Another difficult problem facing Labor, with or without Crean at the helm, is the rise of the Greens who now, after the internal troubles of the Democrats, must be considered as the future third party in Australia.
The Greens' success is going to embolden the left wing of the Labor Party to argue for more say on issues such as the environment and border protection.
For Crean, the Cunningham loss was both personal and a sign that his leadership style does not resonate with the electorate.
Everything Crean does now will be viewed with Cunningham as a backdrop - his first electoral test being a disaster. What will happen in a general election? Disillusionment within the parliamentary party now runs very deep and with that will come more division and acrimony.
As has been stated before, no immediate alternative comes to mind, although there are many possible contenders.
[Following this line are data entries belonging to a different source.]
(* ===== verification/Layout.v ===== *)
(** * C structures in memory

    How the compiler lays out a [struct] on x86-64, and the access to a field
    through a pointer: a load of the field's width at its offset. *)
From stdpp Require Import base tactics strings gmap numbers list.
From S2P Require Import Prelude Memory.

Local Open Scope Z_scope.

(** ** Layout *)

(** [Nested n a] is a structure of [n] bytes at a multiple of [a]. *)
Inductive ctype := U8 | U16 | U32 | U64 | I64 | Ptr | Arr (n : Z) (t : ctype) | Nested (n a : Z).

Fixpoint csize (t : ctype) : Z :=
  match t with
  | U8 => 1 | U16 => 2 | U32 => 4 | U64 | I64 | Ptr => 8
  | Arr n t => n * csize t
  | Nested n _ => n
  end.

(** Natural alignment, or none for [__attribute__((packed))]. *)
Fixpoint calign (packed : bool) (t : ctype) : Z :=
  if packed then 1 else
  match t with
  | U8 => 1 | U16 => 2 | U32 => 4 | U64 | I64 | Ptr => 8
  | Arr _ t => calign packed t
  | Nested _ a => Z.max 1 a
  end.

Record cstruct := Struct { st_packed : bool; st_fields : list (string * ctype) }.

Definition round_up (a n : Z) : Z := (n + a - 1) / a * a.

(** The fields from offset [off] on, with their offsets and sizes, and the first
    offset behind them. *)
Fixpoint place (packed : bool) (off : Z) (fs : list (string * ctype)) : list (string * (Z * Z)) * Z :=
  match fs with
  | [] => ([], off)
  | (f, t) :: fs =>
      let o := round_up (calign packed t) off in
      let '(l, last) := place packed (o + csize t) fs in ((f, (o, csize t)) :: l, last)
  end.

Definition fields (s : cstruct) : list (string * (Z * Z)) := (place (st_packed s) 0 (st_fields s)).1.
Definition salign (s : cstruct) : Z :=
  foldr (λ ft a, Z.max (calign (st_packed s) ft.2) a) 1 (st_fields s).
Definition sizeof (s : cstruct) : Z :=
  round_up (salign s) (place (st_packed s) 0 (st_fields s)).2.

(** A structure as a field. *)
Definition sub (s : cstruct) : ctype := Nested (sizeof s) (salign s).

Definition field_at (s : cstruct) (f : string) : option (Z * Z) :=
  snd ∘ snd <$> list_find (λ x, x.1 = f) (fields s).
Definition offset_of (s : cstruct) (f : string) : option Z := fst <$> field_at s f.

(** ** Access *)

(** [p->f]. *)
Definition get_field (s : cstruct) (p : Z) (f : string) : M mem Z :=
  match field_at s f with Some (o, n) => ld (Z.to_nat n) (p + o) | None => fault end.

(** An array of 64-bit words, or of pointers. *)
Definition words_at (p : Z) (ws : list Z) (m : mem) : Prop :=
  ∀ i w, ws !! i = Some w → load 8 (p + 8 * Z.of_nat i) m = Some w.

(** The field reads as [v]. *)
Definition field_is (s : cstruct) (p : Z) (f : string) (v : Z) (m : mem) : Prop :=
  get_field s p f m = Ok (v, m).

(** * Lemmas *)

Lemma get_field_ok s p f o n v m :
  field_at s f = Some (o, n) → load (Z.to_nat n) (p + o) m = Some v →
  get_field s p f m = Ok (v, m).
Proof. intros Hf Hl. unfold get_field. rewrite Hf. by apply ld_ok. Qed.

Lemma words_app p ws ws' m :
  words_at p (ws ++ ws') m ↔ words_at p ws m ∧ words_at (p + 8 * Z.of_nat (length ws)) ws' m.
Proof.
  split.
  - intros H. split; intros i w Hi.
    + apply H. by apply lookup_app_l_Some.
    + replace (p + 8 * Z.of_nat (length ws) + 8 * Z.of_nat i)
        with (p + 8 * Z.of_nat (length ws + i)) by lia.
      apply H. rewrite lookup_app_r by lia. by replace (length ws + i - length ws)%nat with i by lia.
  - intros [H H'] i w [Hi|[Hl Hi]]%lookup_app_Some; [by apply H|].
    apply H' in Hi. rewrite <- Hi. f_equal. lia.
Qed.

Lemma words_nil p m : words_at p [] m.
Proof. by intros i w. Qed.

Lemma words_cons p w ws m : load 8 p m = Some w → words_at (p + 8) ws m → words_at p (w :: ws) m.
Proof.
  intros Hw Hws [|i] v Hi; cbn in Hi; [injection Hi as <-; by replace (p + 8 * Z.of_nat 0) with p by lia|].
  apply Hws in Hi. rewrite <- Hi. f_equal. lia.
Qed.

(** *** Soundness of a layout *)

Lemma round_up_ge a n : 0 < a → n ≤ round_up a n.
Proof. intros Ha. unfold round_up. Z.div_mod_to_equations. nia. Qed.

Lemma round_up_divide a n : (a | round_up a n).
Proof. unfold round_up. apply Z.divide_factor_r. Qed.

Lemma calign_pos packed t : 0 < calign packed t.
Proof. destruct packed; [by destruct t|]. induction t; cbn [calign]; lia. Qed.

(** Sizes that are not negative. *)
Fixpoint sized (t : ctype) : Prop := 
  match t with Arr n t => 0 ≤ n ∧ sized t | Nested n _ => 0 ≤ n | _ => True end.

Lemma csize_nonneg t : sized t → 0 ≤ csize t.
Proof.
  induction t as [| | | | | |n t IH|n a]; cbn [csize sized]; try lia.
  intros [Hn Ht]. specialize (IH Ht). nia.
Qed.

Lemma place_sound packed fs : ∀ off l last, Forall (λ ft, sized ft.2) fs →
  place packed off fs = (l, last) →
  off ≤ last ∧
  Forall2 (λ ft x, x.1 = ft.1 ∧ x.2.2 = csize ft.2 ∧ (calign packed ft.2 | x.2.1)) fs l ∧
  (∀ x, x ∈ l → off ≤ x.2.1 ∧ 0 ≤ x.2.2 ∧ x.2.1 + x.2.2 ≤ last) ∧
  ∀ i j x y, (i < j)%nat → l !! i = Some x → l !! j = Some y → x.2.1 + x.2.2 ≤ y.2.1.
Proof.
  induction fs as [|[f t] fs IH]; intros off l last Hfs E; cbn [place] in E.
  { injection E as <- <-. split_and!; [lia|done|set_solver|intros i j x y _ Hi; done]. }
  apply Forall_cons_iff in Hfs as [Ht Hfs]. pose proof (csize_nonneg t Ht) as Hs.
  pose proof (round_up_ge (calign packed t) off (calign_pos _ _)) as Hge.
  destruct (place packed (round_up (calign packed t) off + csize t) fs) as [l' last'] eqn:E'.
  injection E as <- <-. destruct (IH _ _ _ Hfs E') as (Hlast & Hall & Hin & Hord).
  split; [lia|]. split; [|split].
  - constructor; [|exact Hall]. cbn. split_and!; [done|done|apply round_up_divide].
  - intros x [->|Hx]%elem_of_cons; cbn [fst snd]; [lia|]. destruct (Hin x Hx) as (? & ? & ?). lia.
  - intros [|i] [|j] x y Hij Hi Hj; [lia| |lia|]; cbn in Hi, Hj.
    + injection Hi as <-. cbn [fst snd]. apply list_elem_of_lookup_2 in Hj.
      destruct (Hin y Hj) as (? & _). lia.
    + eapply (Hord i j); [lia|done|done].
Qed.

(** In every structure the fields keep their order and widths, each at an
    address its type may have, without overlap and inside the structure. *)
Lemma layout_sound s : Forall (λ ft, sized ft.2) (st_fields s) →
  Forall2 (λ ft x, x.1 = ft.1 ∧ x.2.2 = csize ft.2 ∧ (calign (st_packed s) ft.2 | x.2.1))
    (st_fields s) (fields s) ∧
  (∀ x, x ∈ fields s → 0 ≤ x.2.1 ∧ x.2.1 + x.2.2 ≤ sizeof s) ∧
  ∀ i j x y, (i < j)%nat → fields s !! i = Some x → fields s !! j = Some y →
    x.2.1 + x.2.2 ≤ y.2.1.
Proof.
  intros Hs. unfold fields, sizeof. destruct (place _ 0 (st_fields s)) as [l last] eqn:E.
  destruct (place_sound _ _ _ _ _ Hs E) as (Hlast & Hall & Hin & Hord). cbn [fst snd].
  split; [exact Hall|]. split; [|exact Hord]. intros x Hx. destruct (Hin x Hx) as (? & ? & ?).
  split; [done|]. etransitivity; [eassumption|]. apply round_up_ge.
  unfold salign. clear. induction (st_fields s) as [|ft fs IH]; cbn [foldr]; lia.
Qed.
Crean actually has the full support of most of the left and the centre of the party and his main enemies come from the New South Wales and Queensland right.
Replacing him before the next election would have to be done with an extremely popular candidate - along the lines of Bob Hawke. No one near that calibre is on the horizon. This may not prevent a change of leadership in panic - someone whose credentials may not be impressive, but who could pull off a good campaign.
Removing Crean would be painful and ultimately pointless until the party acknowledge the deeper issues - that it lost touch with ordinary Australians during the Keating era and that a re-examination of its basic values and principles must be undertaken.